**WHAT TO WORK ON:** What you produce should be every line from the data that includes "gmap".

**Saved entries:**
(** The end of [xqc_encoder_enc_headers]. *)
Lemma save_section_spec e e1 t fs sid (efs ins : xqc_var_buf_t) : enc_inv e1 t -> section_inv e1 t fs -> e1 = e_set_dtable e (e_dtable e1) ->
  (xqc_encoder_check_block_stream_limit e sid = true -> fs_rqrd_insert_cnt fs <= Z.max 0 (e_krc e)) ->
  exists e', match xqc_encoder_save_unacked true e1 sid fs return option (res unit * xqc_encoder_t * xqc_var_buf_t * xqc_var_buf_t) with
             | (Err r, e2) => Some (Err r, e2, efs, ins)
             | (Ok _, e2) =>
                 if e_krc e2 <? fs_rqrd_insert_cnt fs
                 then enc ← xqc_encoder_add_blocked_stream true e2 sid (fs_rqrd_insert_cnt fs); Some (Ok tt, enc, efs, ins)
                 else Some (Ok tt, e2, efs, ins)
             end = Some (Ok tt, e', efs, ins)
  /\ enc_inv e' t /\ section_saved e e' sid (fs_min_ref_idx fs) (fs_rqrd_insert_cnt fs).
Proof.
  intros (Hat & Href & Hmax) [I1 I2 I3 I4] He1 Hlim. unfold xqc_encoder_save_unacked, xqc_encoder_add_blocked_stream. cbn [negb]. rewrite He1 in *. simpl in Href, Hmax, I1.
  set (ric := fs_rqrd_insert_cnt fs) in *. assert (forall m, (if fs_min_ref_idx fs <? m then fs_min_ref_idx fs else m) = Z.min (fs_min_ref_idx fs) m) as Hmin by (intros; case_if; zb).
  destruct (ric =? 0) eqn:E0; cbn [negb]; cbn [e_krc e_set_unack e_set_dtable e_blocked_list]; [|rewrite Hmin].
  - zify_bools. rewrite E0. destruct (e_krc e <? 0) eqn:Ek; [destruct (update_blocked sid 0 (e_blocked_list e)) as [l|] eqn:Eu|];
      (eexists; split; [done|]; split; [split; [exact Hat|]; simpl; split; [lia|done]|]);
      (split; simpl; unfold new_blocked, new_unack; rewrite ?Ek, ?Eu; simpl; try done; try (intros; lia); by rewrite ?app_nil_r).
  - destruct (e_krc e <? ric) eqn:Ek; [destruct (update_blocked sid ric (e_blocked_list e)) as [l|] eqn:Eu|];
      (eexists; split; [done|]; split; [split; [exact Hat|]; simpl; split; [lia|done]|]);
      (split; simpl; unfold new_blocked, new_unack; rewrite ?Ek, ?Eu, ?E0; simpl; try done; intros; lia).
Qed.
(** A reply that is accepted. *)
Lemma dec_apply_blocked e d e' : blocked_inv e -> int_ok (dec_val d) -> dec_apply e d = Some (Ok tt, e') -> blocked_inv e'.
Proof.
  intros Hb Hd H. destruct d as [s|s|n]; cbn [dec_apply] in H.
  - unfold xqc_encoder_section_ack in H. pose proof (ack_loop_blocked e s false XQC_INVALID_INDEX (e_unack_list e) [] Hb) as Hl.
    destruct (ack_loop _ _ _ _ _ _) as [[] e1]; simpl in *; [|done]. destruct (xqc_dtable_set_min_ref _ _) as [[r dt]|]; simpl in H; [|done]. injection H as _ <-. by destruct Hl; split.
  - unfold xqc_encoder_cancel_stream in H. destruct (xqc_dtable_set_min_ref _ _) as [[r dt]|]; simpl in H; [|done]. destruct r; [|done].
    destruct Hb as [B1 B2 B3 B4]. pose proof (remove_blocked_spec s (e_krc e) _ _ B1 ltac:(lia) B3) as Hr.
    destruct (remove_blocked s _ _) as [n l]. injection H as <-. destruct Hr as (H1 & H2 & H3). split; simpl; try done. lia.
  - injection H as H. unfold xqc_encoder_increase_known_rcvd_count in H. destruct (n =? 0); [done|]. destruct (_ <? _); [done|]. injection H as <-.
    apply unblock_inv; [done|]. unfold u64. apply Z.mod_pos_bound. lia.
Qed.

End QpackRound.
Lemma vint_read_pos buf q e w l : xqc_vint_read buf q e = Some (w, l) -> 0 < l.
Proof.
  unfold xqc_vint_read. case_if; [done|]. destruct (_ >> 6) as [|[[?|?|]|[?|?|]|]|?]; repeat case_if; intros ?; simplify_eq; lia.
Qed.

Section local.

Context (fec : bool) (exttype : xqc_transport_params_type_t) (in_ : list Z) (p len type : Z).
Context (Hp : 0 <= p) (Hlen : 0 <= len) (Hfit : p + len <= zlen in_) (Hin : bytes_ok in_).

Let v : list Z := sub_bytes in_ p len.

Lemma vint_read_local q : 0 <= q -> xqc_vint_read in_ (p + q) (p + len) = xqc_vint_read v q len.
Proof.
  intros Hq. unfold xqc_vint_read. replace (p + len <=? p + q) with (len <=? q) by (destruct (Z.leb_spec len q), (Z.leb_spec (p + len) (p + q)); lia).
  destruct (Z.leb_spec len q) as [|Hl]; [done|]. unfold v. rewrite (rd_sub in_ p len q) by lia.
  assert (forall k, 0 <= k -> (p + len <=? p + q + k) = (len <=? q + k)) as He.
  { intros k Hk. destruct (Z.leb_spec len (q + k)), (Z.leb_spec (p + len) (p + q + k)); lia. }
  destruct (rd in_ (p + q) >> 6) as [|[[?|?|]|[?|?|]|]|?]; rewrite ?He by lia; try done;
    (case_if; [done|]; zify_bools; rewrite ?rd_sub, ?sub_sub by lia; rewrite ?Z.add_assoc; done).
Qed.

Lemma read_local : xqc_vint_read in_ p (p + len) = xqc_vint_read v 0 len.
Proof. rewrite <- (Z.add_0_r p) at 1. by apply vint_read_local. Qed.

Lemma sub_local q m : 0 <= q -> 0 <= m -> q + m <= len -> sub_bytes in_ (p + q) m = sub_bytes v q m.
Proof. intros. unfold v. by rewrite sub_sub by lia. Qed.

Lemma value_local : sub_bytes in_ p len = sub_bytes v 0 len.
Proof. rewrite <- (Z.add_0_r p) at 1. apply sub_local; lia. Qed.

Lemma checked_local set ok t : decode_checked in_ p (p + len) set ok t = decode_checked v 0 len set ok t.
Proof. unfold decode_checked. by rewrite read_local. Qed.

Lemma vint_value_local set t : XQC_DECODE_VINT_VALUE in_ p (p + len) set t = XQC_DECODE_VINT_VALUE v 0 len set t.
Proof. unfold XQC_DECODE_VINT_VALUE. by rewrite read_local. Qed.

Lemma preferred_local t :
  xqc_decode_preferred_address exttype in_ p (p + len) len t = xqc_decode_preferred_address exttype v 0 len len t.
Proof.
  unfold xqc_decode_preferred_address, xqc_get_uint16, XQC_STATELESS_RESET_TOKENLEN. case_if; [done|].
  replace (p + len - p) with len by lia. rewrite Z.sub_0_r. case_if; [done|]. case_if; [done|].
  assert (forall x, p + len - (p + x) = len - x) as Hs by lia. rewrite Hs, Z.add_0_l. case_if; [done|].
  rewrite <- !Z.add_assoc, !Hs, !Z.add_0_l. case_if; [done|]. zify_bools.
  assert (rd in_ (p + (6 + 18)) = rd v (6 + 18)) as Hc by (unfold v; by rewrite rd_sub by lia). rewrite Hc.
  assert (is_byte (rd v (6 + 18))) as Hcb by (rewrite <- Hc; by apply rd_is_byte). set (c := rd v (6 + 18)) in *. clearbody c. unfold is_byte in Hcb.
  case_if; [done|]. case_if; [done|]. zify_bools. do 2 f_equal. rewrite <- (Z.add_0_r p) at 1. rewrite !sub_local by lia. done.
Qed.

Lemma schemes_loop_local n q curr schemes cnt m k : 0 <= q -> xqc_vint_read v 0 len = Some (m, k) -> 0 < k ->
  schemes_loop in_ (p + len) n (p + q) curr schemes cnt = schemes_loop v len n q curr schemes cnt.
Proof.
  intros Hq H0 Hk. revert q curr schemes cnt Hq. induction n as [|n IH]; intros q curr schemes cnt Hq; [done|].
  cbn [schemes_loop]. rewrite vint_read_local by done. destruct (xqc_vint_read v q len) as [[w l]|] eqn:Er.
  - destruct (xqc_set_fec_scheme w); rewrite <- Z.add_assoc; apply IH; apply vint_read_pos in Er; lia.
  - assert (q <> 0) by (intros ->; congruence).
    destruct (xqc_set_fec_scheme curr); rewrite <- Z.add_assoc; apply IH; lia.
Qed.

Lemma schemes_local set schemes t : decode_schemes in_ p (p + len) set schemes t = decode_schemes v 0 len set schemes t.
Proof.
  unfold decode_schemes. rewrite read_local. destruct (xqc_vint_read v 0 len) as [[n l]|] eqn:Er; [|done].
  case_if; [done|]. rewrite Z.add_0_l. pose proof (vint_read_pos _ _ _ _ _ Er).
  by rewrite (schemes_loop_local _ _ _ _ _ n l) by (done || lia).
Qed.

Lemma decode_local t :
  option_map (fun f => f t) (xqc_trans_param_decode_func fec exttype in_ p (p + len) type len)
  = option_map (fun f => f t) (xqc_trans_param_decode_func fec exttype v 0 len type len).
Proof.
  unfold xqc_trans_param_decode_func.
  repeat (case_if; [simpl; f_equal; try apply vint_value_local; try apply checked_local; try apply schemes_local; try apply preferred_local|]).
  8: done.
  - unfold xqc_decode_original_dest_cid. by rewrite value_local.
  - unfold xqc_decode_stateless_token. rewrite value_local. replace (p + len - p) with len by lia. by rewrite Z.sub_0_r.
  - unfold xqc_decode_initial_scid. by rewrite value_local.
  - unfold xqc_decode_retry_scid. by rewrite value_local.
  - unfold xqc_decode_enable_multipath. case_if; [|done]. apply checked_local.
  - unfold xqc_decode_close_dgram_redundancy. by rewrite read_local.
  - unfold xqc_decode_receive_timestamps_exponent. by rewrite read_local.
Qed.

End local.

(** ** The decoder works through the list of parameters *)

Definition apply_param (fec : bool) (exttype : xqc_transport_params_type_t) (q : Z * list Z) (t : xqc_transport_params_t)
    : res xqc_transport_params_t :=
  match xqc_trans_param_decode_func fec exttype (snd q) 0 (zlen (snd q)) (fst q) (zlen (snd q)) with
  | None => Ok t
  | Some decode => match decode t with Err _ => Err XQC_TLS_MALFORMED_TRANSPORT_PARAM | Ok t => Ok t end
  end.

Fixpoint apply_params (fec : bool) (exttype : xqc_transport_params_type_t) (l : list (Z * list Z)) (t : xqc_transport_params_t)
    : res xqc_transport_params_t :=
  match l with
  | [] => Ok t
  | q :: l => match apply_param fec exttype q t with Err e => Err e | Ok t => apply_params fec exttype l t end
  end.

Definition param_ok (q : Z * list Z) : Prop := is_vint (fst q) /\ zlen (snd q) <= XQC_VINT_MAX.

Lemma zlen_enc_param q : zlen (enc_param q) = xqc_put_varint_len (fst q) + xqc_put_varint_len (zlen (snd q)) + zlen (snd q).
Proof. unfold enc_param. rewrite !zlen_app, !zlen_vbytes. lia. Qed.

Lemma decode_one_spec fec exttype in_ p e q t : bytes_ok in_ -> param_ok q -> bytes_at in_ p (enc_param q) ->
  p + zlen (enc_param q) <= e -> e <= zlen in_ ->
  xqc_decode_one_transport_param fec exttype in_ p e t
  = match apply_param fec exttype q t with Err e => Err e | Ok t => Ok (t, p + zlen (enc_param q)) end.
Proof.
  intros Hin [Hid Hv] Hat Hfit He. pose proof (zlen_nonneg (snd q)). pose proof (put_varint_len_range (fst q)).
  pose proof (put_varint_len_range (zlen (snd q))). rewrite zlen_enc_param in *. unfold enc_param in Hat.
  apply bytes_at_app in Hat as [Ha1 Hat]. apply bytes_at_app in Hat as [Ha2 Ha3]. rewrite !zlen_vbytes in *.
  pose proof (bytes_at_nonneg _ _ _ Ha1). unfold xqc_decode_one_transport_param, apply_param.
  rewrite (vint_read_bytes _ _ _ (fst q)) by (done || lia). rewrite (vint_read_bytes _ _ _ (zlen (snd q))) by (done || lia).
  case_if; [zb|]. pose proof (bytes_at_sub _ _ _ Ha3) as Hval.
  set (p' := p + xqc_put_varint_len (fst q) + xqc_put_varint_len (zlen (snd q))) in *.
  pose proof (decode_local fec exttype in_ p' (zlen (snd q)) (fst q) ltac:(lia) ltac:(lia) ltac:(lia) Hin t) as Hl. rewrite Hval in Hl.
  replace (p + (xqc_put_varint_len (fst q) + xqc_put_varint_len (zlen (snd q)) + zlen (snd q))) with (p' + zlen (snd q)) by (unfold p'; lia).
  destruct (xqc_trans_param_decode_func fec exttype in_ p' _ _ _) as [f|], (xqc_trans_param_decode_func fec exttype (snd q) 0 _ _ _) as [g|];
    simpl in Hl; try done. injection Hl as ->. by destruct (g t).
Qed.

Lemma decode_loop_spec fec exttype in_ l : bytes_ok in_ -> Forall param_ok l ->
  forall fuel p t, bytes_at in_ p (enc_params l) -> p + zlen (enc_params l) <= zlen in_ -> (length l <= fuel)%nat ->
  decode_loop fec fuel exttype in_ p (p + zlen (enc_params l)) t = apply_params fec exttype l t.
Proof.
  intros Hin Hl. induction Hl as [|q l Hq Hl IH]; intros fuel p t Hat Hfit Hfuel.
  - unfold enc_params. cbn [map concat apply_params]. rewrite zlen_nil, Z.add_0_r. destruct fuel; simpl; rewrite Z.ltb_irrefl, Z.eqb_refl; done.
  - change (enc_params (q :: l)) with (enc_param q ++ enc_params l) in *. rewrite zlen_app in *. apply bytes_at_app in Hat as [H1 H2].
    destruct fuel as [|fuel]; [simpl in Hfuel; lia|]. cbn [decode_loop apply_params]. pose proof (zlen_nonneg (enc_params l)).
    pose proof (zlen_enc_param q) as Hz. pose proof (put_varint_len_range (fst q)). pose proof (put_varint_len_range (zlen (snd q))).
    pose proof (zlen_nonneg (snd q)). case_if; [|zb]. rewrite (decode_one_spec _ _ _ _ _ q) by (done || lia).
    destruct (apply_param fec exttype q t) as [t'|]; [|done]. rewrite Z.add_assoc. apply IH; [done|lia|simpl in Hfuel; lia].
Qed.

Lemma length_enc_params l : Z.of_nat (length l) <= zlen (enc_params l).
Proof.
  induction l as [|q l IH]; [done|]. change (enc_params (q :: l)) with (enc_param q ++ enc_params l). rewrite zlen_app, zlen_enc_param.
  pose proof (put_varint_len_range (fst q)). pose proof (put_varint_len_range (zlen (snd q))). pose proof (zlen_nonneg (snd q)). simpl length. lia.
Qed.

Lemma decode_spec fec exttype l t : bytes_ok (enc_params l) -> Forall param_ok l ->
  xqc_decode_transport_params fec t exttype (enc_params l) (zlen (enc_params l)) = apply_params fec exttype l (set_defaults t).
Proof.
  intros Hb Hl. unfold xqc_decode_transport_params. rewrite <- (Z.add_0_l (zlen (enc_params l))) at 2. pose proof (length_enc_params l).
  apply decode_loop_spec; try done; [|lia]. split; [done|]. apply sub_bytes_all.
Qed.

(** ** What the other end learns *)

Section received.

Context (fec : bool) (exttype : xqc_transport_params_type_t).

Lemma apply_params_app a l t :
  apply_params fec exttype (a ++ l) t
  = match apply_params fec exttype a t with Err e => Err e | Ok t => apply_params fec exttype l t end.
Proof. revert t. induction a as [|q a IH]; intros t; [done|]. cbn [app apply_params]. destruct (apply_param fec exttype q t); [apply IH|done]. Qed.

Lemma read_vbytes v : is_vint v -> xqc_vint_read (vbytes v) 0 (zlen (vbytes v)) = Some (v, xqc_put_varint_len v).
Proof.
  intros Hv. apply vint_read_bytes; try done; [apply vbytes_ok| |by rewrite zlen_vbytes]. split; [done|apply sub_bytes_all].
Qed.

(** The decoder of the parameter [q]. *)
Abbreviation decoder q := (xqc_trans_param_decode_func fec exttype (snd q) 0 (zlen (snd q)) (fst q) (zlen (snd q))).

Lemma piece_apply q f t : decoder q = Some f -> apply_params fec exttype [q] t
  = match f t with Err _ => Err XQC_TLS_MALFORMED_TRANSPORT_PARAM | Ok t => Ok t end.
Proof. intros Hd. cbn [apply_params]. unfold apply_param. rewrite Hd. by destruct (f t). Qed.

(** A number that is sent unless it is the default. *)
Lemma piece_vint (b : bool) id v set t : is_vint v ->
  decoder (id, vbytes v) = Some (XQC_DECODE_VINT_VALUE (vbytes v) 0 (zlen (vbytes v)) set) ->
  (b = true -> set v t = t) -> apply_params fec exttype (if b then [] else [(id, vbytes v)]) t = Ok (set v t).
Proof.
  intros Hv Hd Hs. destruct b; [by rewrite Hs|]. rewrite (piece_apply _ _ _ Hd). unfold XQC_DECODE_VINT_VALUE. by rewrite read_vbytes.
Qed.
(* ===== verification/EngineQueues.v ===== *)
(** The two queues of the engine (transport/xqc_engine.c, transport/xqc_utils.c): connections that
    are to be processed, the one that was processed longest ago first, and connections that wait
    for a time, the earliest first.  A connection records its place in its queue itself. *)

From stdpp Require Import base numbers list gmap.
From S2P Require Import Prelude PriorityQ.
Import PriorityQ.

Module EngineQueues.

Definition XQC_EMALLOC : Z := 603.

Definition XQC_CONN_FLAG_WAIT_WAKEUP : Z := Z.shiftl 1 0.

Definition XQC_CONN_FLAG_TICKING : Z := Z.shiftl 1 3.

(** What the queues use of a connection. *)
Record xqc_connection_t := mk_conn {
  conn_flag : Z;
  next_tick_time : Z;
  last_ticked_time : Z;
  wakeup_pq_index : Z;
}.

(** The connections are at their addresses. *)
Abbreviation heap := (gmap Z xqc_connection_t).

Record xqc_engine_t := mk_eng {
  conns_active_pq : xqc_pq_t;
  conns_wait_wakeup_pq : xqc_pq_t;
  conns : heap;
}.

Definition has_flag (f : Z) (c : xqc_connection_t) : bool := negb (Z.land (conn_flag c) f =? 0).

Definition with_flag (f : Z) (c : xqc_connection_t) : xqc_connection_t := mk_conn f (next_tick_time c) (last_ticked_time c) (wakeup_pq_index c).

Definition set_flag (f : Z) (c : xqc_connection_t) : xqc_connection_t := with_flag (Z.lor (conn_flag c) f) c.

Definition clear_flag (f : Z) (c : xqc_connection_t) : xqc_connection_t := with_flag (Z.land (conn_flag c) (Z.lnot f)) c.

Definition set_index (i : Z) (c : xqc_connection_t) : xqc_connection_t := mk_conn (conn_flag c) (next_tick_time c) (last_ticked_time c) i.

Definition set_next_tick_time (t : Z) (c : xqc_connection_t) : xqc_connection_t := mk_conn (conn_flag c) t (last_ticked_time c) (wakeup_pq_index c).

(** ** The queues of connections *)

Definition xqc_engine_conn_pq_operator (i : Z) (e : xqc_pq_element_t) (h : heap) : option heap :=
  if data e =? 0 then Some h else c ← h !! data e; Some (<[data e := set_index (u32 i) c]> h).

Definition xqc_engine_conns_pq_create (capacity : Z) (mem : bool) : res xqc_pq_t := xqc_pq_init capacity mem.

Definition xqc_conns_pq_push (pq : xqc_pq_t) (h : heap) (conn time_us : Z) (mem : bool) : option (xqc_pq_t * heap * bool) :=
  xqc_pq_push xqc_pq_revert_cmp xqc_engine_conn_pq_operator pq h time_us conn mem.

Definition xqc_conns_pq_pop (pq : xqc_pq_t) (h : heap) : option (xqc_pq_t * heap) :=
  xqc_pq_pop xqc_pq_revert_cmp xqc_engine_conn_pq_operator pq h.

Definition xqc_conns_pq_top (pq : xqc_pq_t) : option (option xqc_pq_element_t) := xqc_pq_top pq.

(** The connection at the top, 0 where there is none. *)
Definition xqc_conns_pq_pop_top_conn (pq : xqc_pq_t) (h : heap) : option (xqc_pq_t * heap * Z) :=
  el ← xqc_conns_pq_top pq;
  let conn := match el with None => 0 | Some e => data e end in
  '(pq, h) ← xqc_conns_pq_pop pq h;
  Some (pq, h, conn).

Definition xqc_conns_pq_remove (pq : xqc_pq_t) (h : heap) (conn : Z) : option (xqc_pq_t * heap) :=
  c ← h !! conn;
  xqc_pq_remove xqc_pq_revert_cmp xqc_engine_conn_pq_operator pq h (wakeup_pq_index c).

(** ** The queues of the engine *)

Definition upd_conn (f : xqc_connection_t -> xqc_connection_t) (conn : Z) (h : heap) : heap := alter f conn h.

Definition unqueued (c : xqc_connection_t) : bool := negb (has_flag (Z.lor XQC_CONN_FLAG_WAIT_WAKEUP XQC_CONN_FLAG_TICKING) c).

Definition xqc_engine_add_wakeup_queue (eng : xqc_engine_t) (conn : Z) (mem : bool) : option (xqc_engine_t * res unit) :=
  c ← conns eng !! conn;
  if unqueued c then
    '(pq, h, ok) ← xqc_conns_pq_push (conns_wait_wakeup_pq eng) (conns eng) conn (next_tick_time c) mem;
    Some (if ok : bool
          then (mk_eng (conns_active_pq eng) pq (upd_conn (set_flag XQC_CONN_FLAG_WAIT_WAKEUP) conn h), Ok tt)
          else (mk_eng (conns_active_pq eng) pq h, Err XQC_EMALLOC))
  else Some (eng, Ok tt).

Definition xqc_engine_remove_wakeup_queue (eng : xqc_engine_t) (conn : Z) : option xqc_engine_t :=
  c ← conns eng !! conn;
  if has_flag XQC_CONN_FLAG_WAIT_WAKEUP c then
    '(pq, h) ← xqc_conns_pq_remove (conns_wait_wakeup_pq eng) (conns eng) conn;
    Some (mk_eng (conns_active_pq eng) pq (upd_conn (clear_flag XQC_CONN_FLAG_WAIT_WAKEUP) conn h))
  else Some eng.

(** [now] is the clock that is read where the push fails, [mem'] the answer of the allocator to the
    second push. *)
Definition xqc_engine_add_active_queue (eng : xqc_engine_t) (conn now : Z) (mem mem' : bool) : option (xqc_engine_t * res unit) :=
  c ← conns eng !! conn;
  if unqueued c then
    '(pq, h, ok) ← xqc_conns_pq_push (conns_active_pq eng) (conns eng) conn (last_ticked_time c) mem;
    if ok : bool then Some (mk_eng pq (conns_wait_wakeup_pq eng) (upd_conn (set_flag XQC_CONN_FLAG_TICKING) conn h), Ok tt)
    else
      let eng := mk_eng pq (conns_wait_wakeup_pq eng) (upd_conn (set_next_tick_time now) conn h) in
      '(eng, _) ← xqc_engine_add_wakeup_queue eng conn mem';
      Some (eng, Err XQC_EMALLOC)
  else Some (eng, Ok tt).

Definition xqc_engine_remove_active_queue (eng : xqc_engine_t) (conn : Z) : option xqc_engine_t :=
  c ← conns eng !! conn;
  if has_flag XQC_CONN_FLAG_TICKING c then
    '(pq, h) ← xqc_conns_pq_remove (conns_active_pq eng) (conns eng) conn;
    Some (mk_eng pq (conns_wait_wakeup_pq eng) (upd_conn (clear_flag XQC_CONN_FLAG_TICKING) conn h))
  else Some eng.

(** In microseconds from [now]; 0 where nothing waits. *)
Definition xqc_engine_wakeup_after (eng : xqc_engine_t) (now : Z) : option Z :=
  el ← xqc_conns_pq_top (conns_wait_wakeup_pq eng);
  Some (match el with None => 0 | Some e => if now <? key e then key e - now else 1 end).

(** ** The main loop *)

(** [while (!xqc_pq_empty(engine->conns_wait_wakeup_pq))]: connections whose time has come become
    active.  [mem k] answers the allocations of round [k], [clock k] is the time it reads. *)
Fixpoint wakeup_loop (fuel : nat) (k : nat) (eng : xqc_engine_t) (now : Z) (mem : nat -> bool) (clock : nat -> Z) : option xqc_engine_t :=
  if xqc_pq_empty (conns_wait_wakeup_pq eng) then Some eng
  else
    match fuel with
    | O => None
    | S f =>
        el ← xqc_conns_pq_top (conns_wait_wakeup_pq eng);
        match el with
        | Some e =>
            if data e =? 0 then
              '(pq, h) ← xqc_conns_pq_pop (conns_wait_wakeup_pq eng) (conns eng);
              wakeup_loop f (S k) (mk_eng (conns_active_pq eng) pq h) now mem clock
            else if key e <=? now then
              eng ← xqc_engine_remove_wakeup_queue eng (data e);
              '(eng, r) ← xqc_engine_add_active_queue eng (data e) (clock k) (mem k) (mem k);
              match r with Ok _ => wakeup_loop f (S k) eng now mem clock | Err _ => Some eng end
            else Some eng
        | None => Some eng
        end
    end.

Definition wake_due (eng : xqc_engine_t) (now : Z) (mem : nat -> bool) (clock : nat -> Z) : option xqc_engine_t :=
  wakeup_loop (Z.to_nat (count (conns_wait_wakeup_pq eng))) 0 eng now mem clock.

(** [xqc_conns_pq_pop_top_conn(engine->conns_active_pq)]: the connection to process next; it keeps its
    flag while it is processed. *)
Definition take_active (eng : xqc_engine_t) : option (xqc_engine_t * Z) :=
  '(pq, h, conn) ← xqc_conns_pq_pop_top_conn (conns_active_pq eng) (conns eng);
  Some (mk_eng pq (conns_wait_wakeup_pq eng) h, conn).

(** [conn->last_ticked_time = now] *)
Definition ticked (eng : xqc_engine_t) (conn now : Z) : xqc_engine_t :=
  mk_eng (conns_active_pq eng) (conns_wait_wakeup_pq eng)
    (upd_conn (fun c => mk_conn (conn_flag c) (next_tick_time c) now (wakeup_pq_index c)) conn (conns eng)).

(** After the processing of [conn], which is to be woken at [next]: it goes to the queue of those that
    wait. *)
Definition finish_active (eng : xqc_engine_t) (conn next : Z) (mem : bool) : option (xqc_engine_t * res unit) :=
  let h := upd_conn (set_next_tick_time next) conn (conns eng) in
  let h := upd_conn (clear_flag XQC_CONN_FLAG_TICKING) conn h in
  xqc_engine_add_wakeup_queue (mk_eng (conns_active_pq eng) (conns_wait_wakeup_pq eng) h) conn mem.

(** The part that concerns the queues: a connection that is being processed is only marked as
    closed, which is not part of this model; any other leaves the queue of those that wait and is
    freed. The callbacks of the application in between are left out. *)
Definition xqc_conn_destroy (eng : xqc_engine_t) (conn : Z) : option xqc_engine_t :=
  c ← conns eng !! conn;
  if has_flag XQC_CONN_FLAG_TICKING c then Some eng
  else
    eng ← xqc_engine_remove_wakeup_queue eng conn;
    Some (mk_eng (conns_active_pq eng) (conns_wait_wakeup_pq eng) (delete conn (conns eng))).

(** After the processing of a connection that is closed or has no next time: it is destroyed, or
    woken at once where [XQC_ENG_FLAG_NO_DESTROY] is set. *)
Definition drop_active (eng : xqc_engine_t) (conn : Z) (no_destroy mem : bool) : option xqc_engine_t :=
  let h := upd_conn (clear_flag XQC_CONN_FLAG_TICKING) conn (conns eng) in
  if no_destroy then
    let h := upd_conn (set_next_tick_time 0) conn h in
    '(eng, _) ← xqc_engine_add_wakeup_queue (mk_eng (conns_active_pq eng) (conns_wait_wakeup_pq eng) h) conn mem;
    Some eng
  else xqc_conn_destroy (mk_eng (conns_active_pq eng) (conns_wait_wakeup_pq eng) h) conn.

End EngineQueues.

**TASK OUTPUT:**
From stdpp Require Import base numbers list gmap.
Abbreviation heap := (gmap Z xqc_connection_t).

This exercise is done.